Network equipment    10 Years
Network infrastructure    20 Years

Maintenance and repairs are expensed as incurred. Improvements are capitalized as additions to property, plant and equipment.

Impairment of Long-Lived Assets

The Company reviews the carrying value of long-lived assets for impairment in accordance with Statement of Financial Accounting Standard (“SFAS”) No. 144, “Accounting for the Impairment or Disposal of Long-Lived Assets” (“SFAS No. 144”) whenever events and circumstances indicate the carrying value of an asset may not be recoverable from the estimated future cash flows expected to result from its use and eventual disposition. In cases where undiscounted expected future cash flows are less than the carrying value, an impairment loss would be recognized equal to an amount by which the carrying value exceeds the fair value of the assets.

Revenue Recognition

FiberNet generates revenues from selling network capacity and related services to other communications service providers. The Company recognizes revenues when earned as services are provided throughout the life of each sales order with a customer. The majority of the Company’s revenues are generated on a monthly recurring basis under contracts of various lengths, ranging from one month to fifteen years. Most of the Company’s services are purchased for a contract period of one year. Revenue is recognized over the service contract period for all general services. If the Company determines that collection of a receivable is not reasonably assured, it defers the revenue and recognizes it at the time collection becomes reasonably assured, which is generally upon receipt of payment. Deferred revenues consist primarily of payments received in advance of revenue being earned under the service contracts.

Allowance for Doubtful Accounts

The Company maintains an allowance for uncollectible accounts receivable for estimated losses resulting from customers’ failure to make payments. Management determines the estimate of the allowance for uncollectible accounts receivable by considering a number of factors, including: (1) historical experience; (2) aging of the accounts receivable; and (3) specific information obtained by the Company on the financial condition and the current creditworthiness of its customers.

Fair Value of Financial Instruments

The Company estimates that the carrying value of its financial instruments approximates fair value, as all financial instruments, are short term in nature or bear interest at variable rates.

Effective January 1, 2008, the Company adopted Financial Accounting Standards Board (“FASB”) Statement of Financial Accounting Standards (“SFAS”) No. 157, “Fair Value Measurements”. This standard defines fair value, provides guidance for measuring fair value and requires certain disclosures.
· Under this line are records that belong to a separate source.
#[export] Instance script_ports : AgentPorts durable_script := {|
  port_now := on_agent script_now;
  port_default_now := on_agent script_now;
  port_step := fun _ _ => on_agent script_step;
  port_execute := fun c _ => on_agent (script_execute c);
  port_new_dispatch := on_agent script_dispatch;
  port_revoke := fun p s => with_agent s (port_revoke p (ds_agent s));
  port_validator := None;
  port_emit := fun _ s => (AwDone, s);
  port_audit := fun _ s => (AwDone, s)
|}.

Definition at_ : float := fofZ 100.

#[export] Instance script_durable : DurablePorts durable_script := {|
  port_clock := fun s => (at_, s);
  port_uuid := fun s => (u "id-" ++ str_of_Z (Z.of_N (ds_ids s)),
                         {| ds_agent := ds_agent s; ds_ids := N.succ (ds_ids s); ds_fates := ds_fates s |});
  port_others := fun s => ([OpPurge (u "globex") at_ 10 []], s);
  port_fate := fun s => match ds_fates s with
                        | [] => (FReturns, s)
                        | f :: l => (f, {| ds_agent := ds_agent s; ds_ids := ds_ids s; ds_fates := l |})
                        end;
  port_scan := fun s => ([], s);
  port_beats := fun s => (1%nat, s);
  port_timed_out := fun s => (false, s);
  port_interrupted := fun s => (false, s);
  port_wait := fun s => (WaitTimeout, s);
  port_patience := fun s => (3%nat, s);
  port_graph := fun s => (([], None), s);
  port_tool_names := fun _ => [rag_search];
  port_get_tool := fun n _ s => (if bool_decide (n = rag_search) then PReturns search_tool
                                 else PRaises (domain "TOOL_NOT_FOUND"), s);
  port_rehydrate := fun _ obs fps s => (PReturns (obs, fps), s);
  port_context_revalidator := None;
  port_new_grant := fun _ s => (7%N, s);
  port_receipt := fun _ _ => (true, true);
  port_transition_audit := None
|}.

#[export] Instance size : SnapshotSize := fun _ => Some 1000.

#[export] Instance script_lawful : LawfulOthers durable_script.
Proof. intros i d Hd. apply law_purge, Hd. Qed.

Definition svc0 : DurableAgentService :=
  {| sv_backend := native; sv_default_max_steps := 4; sv_default_max_tool_calls := 3;
     sv_default_timeout_seconds := fofZ 60; sv_repeated_action_threshold := 2;
     sv_retention_seconds := fofZ 3600; sv_lease_seconds := fofZ 30; sv_background_enabled := true;
     sv_runtime_factory := fun c id => {| rt_config := c; rt_agent_run_id := Some id;
                                          rt_has_audit := true; rt_has_sink := false |} |}.
#[export] Instance svc0_configured : ConfiguredRuntime svc0.
Proof. intros c id. reflexivity. Qed.
Definition _trace (r : PromptBuildRequest) (config : PromptBuilderConfig) (prompt_part_count : Z)
    (risk_types : list pystr) (error_code : option pystr) : result exc PromptBuildTrace :=
  let items := pc_items (pr_packed_context r) in
  ids ← map_result (fun s => citation_id (source_key s)) (all_sources items);
  let source_chunk_count := num (remove_dups ids) in
  let memory_char_count :=
    match pr_memory_context r with
    | Some m => zsum (fun h => num (hm_content h)) (mc_messages m)
    | None => 0%Z
    end in
  let query_char_count := num (pr_query r) in
  let input_char_count :=
    (query_char_count + memory_char_count + zsum (fun i => num (pi_content i)) items)%Z in
  mret {| tr_request_id := pr_request_id r; tr_trace_id := pr_trace_id r;
          tr_tenant_id := pr_tenant_id r; tr_user_id := pr_user_id r;
          tr_context_item_count := num items; tr_source_chunk_count := source_chunk_count;
          tr_input_char_count := input_char_count; tr_prompt_part_count := prompt_part_count;
          tr_detected_risk_count := num risk_types; tr_risk_types := risk_types;
          tr_injection_pattern_detected := negb (bool_decide (risk_types = []));
          tr_error_code := error_code;
          tr_safe_counts :=
            [(u "query_char_count", query_char_count);
             (u "context_char_count", input_char_count - query_char_count - memory_char_count);
             (u "memory_char_count", memory_char_count); (u "context_item_count", num items);
             (u "source_chunk_count", source_chunk_count);
             (u "max_query_chars", pb_max_query_chars config);
             (u "max_context_item_chars", pb_max_context_item_chars config);
             (u "max_context_items", pb_max_context_items config)]%Z
            ++ _memory_safe_counts (pr_memory_context r) |}.

Definition counts_dict (l : list (pystr * Z)) : pyval := VDict ((fun kv => (kv.1, VInt kv.2)) <$> l).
The standard utilizes a fair value hierarchy which is categorized into three levels based on the inputs to the valuation techniques used to measure fair value. The standard does not require any new fair value measurements, but discusses valuation techniques, such as the market approach (comparable market prices), the income approach (present value of future income or cash flows) and the cost approach (cost to replace the service capacity of an asset or replacement cost).

Goodwill

Cost in excess of net assets of an acquired business, principally goodwill, is accounted for under SFAS No. 142, “Goodwill and Other Intangible Assets” (“SFAS No. 142”). SFAS No. 142 requires goodwill and certain intangible assets no longer be amortized, but instead be reviewed for recoverability. The Company performs its annual impairment test in December. The Company also tests for impairment if an event occurs that is more likely than not to reduce the fair value of the Company below its book value.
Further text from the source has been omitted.